I just hope Avi doesn't tell Itai about it or I'll never get any sleep again!

Sunday, March 20, 2011

The Luck of the Irish

We're Irish...kinda. But everyone is Irish once a year right? This year Avi's Irish luck provided him with a lucky change.

A few months ago Avi's occupational therapist (OT) told Debbie that she didn't think she (the OT) was helping Avi and she didn't think she should see him anymore. She gave a referral and wished us luck. We were pretty bugged. We have been ditched by therapists before who have said the same thing. We just wanted someone to say, I'm not sure I'm helping him, but I'm not giving up. Since that didn't happen we took her referral and met with the new OT. She was kind and was careful not to push Avi too hard too quickly. She wanted to build a good rapport with him. She also wanted to know where he was and what we wanted him to get out of the sessions. Once she got a good feel for his situation she was off and running. She decided to use tokens so Avi would know how many tasks he has to complete, i.e. puzzle pieces he had to place, things he had to count, etc) he wasn't exactly excited about it at first.

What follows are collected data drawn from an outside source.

Definition sample_expression : Impl :=
  Operation (Int_literal 12)
    [(MINUS, Operation (Operation (Int_literal 3) [(PLUS, Reference_expression "a" [Index_accessor_expression (Int_literal 0)] "")])
               [(MULT, Int_literal 7); (MOD, Int_literal 5)]);
     (PLUS, Int_literal 1)].

Lemma parse_print_expression_witness :
  print sample_expression = "12-(3+$a[0])*7%5+1" /\ parse_expression "12-(3+$a[0])*7%5+1" = Ret sample_expression.
Proof. split; [by vm_compute|]. apply (parse_print_expression sample_expression). by vm_compute. Defined.

(** C15: the parser terminates on every string.  Reading an operation, a term or a
    reference leaves a proper suffix of the string, or throws a value error; no
    read goes past the terminating NUL, which would be a crash, and a fuel of ten
    times the length is enough.  The whole parser, which falls back on a string
    with references, returns an expression or throws a value error on every string
    that does not end in a backslash: after that one it does read past the end. *)
Theorem expression_parser_terminates s l :
  1 <= l <= 7 ->
  parses 1 s (parse_operation (fuel_for s) l s) /\ parses 1 s (parse_term (fuel_for s) s) /\ parses 1 s (parse_reference (fuel_for s) s) /\
  (ends_in_backslash s = false ->
   match parse_expression s with Ret _ => True | Throw e => status e = Some PDI_ERR_VALUE | Crash => False end).
Proof.
  intros Hl. destruct (parse_fuel (fuel_for s)) as (Ho & _ & Ht & Hr & _). unfold fuel_for in *.
  split_and!; [apply Ho|apply Ht|apply Hr|apply parse_expression_parses]; lia.
Qed.

Lemma expression_parser_terminates_witness :
  parses 1 "((1+" (parse_operation (fuel_for "((1+") 1 "((1+") /\ parses 1 "((1+" (parse_term (fuel_for "((1+") "((1+") /\
  parses 1 "((1+" (parse_reference (fuel_for "((1+") "((1+") /\
  (ends_in_backslash "((1+" = false ->
   match parse_expression "((1+" with Ret _ => True | Throw e => status e = Some PDI_ERR_VALUE | Crash => False end).
Proof. apply (expression_parser_terminates "((1+" 1). lia. Defined.

(** An integer is parsed as a floating point number as soon as a dot
    appears anywhere after it, even in a member access: the remainder of an
    integer by a member then fails on its type. *)
Theorem integer_before_a_dot_is_a_float :
  parse_expression "7%$r" = Ret (Operation (Int_literal 7) [(MOD, Reference_expression "r" [] "")]) /\
  exists f sub, parse_expression "7%$r.n" = Ret (Operation (Float_literal f) [(MOD, Reference_expression "r" sub "")]) /\
    eval (NDouble f) MOD (NInt true 8 2) = Throw (Type_error "Invalid operands to modulo operation").
Proof. split; [by vm_compute|]. do 2 eexists. split; [by vm_compute|]. by vm_compute. Qed.

(** In a string, a backslash is kept and the character after it is dropped,
    and a backslash at the end of the string makes the parser read past it. *)
Theorem backslash_drops_the_next_character :
  parse_expression "a\$b" = Ret (String_literal "a\b" []) /\ parse_expression "a\" = Crash.
Proof. split; by vm_compute. Qed.
(* ===== verification/DescriptorInv.v ===== *)
(** The operations on descriptors keep the invariant of the context, whatever
    well-behaved plugins do when they are notified. *)

From S2P Require Import Prelude Error Effect ExprSyntax Datatype Layout Memory DenseCopy DenseCopyFacts Access Ref RefInv RefOps RefTheorems RefCopy Template GlobalContext ContextInv.

(** What the library relies on: a plugin that is called keeps the invariant of
    the context, leaves alone the references that are not its own, and removes
    neither shared data nor callbacks that are not its own. *)
Class Plugins (W : Type) {P : Platform W} : Prop := {
  invoke_ok : forall h name arg g,
    ctx_ok None g -> (forall r, arg = Some r -> local_ref g r) -> tame_at None False g (invoke h name arg) (fun _ _ => True)
}.

Section descriptors.
  Context {W : Type} {P : Platform W} {PL : Plugins W} (C : Prop).

Implicit Types g : global W.

(** * Notifications *)

Lemma call_spec g k name r c :
  ctx_ok None g -> registered k c.1 g = true -> (forall x, r = Some x -> local_ref g x) ->
  tame_at None C g (call k name r c) (fun _ _ => True).
Proof.
  intros Hok Hreg Hr. unfold call. apply wp_bind. cbn. apply wp_bind, wp_assert; [congruence|intros _].
  destruct r as [r|].
  - apply with_ref_tame; [done|apply ref_copy_spec; [done|by apply Hr]|]. intros arg g' Hok' Hl.
    eapply wp_crash; [apply invoke_ok; [done|]|done]. by intros x [= <-].
  - eapply wp_crash; [by apply invoke_ok|done].
Qed.

Lemma gather_registered g k name c : c ∈ gather name (m_callbacks g k) -> registered k c.1 g = true.
Proof.
  unfold gather, registered. intros [H|H]%elem_of_app; apply bool_decide_eq_true_2, elem_of_app.
  - left. apply list_elem_of_fmap in H as ([[it n] h] & -> & H). apply list_elem_of_filter in H as [_ H].
    apply list_elem_of_fmap. by exists (it, n, h).
  - right. apply list_elem_of_fmap. by exists c.
Qed.

Lemma call_all_spec g k name r cs :
  ctx_ok None g -> (forall c, c ∈ cs -> registered k c.1 g = true) -> (forall x, r = Some x -> local_ref g x) ->
  tame_at None C g (call_all k name r cs) (fun _ _ => True).
Proof.
  intros Hok Hreg Hr. unfold call_all. eapply tame_mono_at; [|done].
  apply (tame_iter_at None C _ cs (fun _ g' => framed g g')); [|done|done].
  intros c errors g' Hc Hok' Hf. apply tame_catch_at.
  - eapply tame_bind_at; [apply call_spec; [done|by eapply fr_callbacks, Hreg|]|].
    + intros x ->. eapply fr_local; [exact Hf|by apply Hr].
    + intros [] g'' Hg _. apply tame_ret_at; [apply Hg|]. etrans; [exact Hf|apply Hg].
  - intros e g'' Hg. apply tame_ret_at; [apply Hg|]. etrans; [exact Hf|apply Hg].
Qed.

Lemma notify_named_spec g k msg name r :
  ctx_ok None g -> (forall x, r = Some x -> local_ref g x) -> tame_at None C g (notify_named k msg name r) (fun _ _ => True).
Proof.
  intros Hok Hr. unfold notify_named. apply wp_bind. cbn.
  eapply tame_bind_at; [apply call_all_spec; [done| |done]; intros c; apply gather_registered|].
  intros errors g' Hg _. apply tame_lift_at; [apply Hg|done|]. intros Hc. by destruct errors as [|? [|]].
Qed.

(** * Descriptors *)

Lemma desc_spec g name X :
  ctx_ok X g -> tame_at X C g (desc name) (fun _ g' => is_Some (m_descriptors g' !! name) /\ g_store g' = g_store g).
Proof.
  intros Hok. unfold tame_at, wp, desc. destruct (m_descriptors g !! name) as [d|] eqn:Hd.
  { split; [by apply good_refl|]. by rewrite Hd. }
  split; [|by simpl; rewrite lookup_insert_eq].
  destruct Hok as [Hinv Hh Ho Hdj Hm].
  assert (Hold : forall n d r, <[name := empty_descriptor]> (m_descriptors g) !! n = Some d -> r ∈ m_refs d -> m_descriptors g !! n = Some d).
  { intros n d r [[<- <-]|[_ Hn]]%lookup_insert_Some Hr; [by apply not_elem_of_nil in Hr|done]. }
  assert (Hstack : forall r, on_stack (set_descriptors (<[name := empty_descriptor]> (m_descriptors g)) g) r -> on_stack g r).
  { intros r (n & d & Hn & Hr). exists n, d. split; [|done]. by eapply Hold. }
  split; split; simpl; try done.
  - intros n d r Hn Hr. eapply Hh; [|done]. by eapply Hold.
  - intros n d [[<- <-]|[_ Hn]]%lookup_insert_Some; [constructor|by eapply Ho].
  - intros n n' d d' r Hn Hn' Hr Hr'. eapply Hdj; [by eapply Hold|by eapply (Hold n')|done|done].
  - intros n d HX [[<- <-]|[_ Hn]]%lookup_insert_Some; [done|by eapply Hm].
  - intros r [He Hs]. split; [done|]. intros Hs'. by apply Hs, Hstack.
  - intros r x Hr _. by exists x.
  - intros n d Hn. exists d. split; [|done]. rewrite lookup_insert_ne; [done|congruence].
Qed.

(** Changing a descriptor without touching its stack. *)
Lemma set_desc_ok g X name d d' :
  ctx_ok X g -> m_descriptors g !! name = Some d -> m_refs d' = m_refs d -> m_metadata d' = m_metadata d ->
  good X g (set_descriptors (<[name := d']> (m_descriptors g)) g).
Proof.
  intros [Hinv Hh Ho Hdj Hm] Hd Hrefs Hmeta.
  assert (Hold : forall n x, <[name := d']> (m_descriptors g) !! n = Some x ->
            exists y, m_descriptors g !! n = Some y /\ m_refs x = m_refs y /\ m_metadata x = m_metadata y).
  { intros n x [[<- <-]|[_ Hn]]%lookup_insert_Some; [by exists d|by exists x]. }
  split; split; simpl; try done.
  - intros n x r Hn Hr. destruct (Hold n x Hn) as (y & Hy & Hyr & _). rewrite Hyr in Hr. by eapply Hh.
  - intros n x Hn. destruct (Hold n x Hn) as (y & Hy & -> & _). by eapply Ho.
  - intros n n' x x' r Hn Hn' Hr Hr'. destruct (Hold n x Hn) as (y & Hy & Hyr & _), (Hold n' x' Hn') as (y' & Hy' & Hyr' & _).
    rewrite Hyr in Hr. rewrite Hyr' in Hr'. by eapply Hdj.
  - intros n x HX Hn Hmx. destruct (Hold n x Hn) as (y & Hy & Hyr & Hym). rewrite Hyr. eapply Hm; [done..|congruence].
  - intros r [He Hs]. split; [done|]. intros (n & x & Hn & Hr). apply Hs. destruct (Hold n x Hn) as (y & Hy & Hyr & _).
    exists n, y. by rewrite <- Hyr.
  - intros r x Hr _. by exists x.
  - intros n x Hn. destruct (decide (n = name)) as [->|].
    + exists d'. rewrite lookup_insert_eq. simplify_eq. by rewrite Hrefs.
    + exists x. by rewrite lookup_insert_ne.
Qed.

She said she really wanted to find out what would get him most regulated because she believed that he could do any of the tasks once his sensory needs were met. She tried a few different things. Swings, ball pits, slides whatever she could think of. Her efforts were met with little success at first. Finally she pulled out the layered Lycra swing. At first he was going wild, loving the feeling of being lightly squeezed in it. Then she changed his position in the swing. The change was immediate. He calmed down completely. She started swinging him in figure eights. The calm that came over him was powerful. Eventually she told him it was time to work. He sat in his desk and put the elephant toys together, tail to trunk, one at a time without any verbal or physical prompts. He even handed her the tokens. His OT said this is why helping him learn to regulate his sensory needs himself is so important. We couldn't be happier that this OT did not give up even though it wasn't easy!

So Avi is now on a "sensory diet." He has to lift heavy things, swing, get rolled, get squished, blow through a straw, or doing deep pressure exercises. So far it has really helped him. He's able to sit longer and understand our instructions better.

Monday, March 7, 2011

She's Back

Debbie is finally home, but she forgot to bring the warm weather she enjoyed with her. It is snowing...again. I've been so sick since she got home that we really haven't seen much of each other or done much of anything.

I'm feeling a little better everyday and hoping we'll get to do some fun things soon.

The last thing I did before Debbie got home (other than get food poisoning!) was rush my photography assignment. I really struggle with this class. Composition seems to come naturally to most of the other students while I'm making things up as I go along. Anyway, here's what I turned in. I was surprised that me teacher more or less liked my submissions.

Flash fill photo (with the sun behind and the flash bringing back some detail and color)Long Exposure (15 sec)- You can see the little airplane/helicopter streak in the sky...or maybe a UFO!
"Creative Light" Assignment. I wanted to make the trike a magical toy.